## Work request
Check every line below for the word "truthy" and show those that hold it.

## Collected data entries
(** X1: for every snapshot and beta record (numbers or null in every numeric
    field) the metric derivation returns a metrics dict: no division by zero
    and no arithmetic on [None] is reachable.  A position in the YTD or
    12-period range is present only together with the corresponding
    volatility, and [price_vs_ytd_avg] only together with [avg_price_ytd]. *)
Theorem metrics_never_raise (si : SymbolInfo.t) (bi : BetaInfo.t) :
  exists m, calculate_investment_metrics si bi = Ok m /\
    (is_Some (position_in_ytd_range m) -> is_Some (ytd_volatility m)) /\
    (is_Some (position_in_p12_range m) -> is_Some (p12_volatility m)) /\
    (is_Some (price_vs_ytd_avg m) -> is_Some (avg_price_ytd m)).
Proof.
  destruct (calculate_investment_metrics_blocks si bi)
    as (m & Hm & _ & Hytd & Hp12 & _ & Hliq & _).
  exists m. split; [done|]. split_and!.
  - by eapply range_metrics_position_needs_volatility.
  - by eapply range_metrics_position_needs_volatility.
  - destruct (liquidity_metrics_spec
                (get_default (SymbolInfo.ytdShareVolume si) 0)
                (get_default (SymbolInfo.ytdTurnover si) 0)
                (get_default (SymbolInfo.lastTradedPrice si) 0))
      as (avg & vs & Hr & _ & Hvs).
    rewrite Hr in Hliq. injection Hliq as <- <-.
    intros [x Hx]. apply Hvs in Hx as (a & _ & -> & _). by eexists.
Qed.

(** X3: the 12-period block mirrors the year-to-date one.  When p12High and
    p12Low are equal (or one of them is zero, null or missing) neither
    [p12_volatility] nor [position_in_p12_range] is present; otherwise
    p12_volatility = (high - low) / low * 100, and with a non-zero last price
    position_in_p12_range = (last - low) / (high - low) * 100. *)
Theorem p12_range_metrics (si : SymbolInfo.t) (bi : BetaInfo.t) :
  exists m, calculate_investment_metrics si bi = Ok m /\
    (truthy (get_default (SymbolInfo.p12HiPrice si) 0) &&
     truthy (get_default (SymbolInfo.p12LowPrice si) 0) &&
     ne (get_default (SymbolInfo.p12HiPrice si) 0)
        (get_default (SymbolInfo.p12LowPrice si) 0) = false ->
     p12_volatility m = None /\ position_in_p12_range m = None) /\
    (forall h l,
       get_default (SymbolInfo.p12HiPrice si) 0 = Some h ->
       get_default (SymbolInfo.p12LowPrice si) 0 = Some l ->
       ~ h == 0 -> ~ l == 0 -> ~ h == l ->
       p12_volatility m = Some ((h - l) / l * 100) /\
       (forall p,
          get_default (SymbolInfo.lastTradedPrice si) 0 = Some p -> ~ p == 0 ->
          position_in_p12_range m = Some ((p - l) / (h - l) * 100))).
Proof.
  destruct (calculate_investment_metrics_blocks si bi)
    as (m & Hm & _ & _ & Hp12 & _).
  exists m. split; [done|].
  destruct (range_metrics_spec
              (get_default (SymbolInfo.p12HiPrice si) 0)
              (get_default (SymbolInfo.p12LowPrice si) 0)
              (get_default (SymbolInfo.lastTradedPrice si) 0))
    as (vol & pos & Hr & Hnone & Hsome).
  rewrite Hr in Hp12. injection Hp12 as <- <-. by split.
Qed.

## Output of the task
    (truthy (get_default (SymbolInfo.p12HiPrice si) 0) &&
     truthy (get_default (SymbolInfo.p12LowPrice si) 0) &&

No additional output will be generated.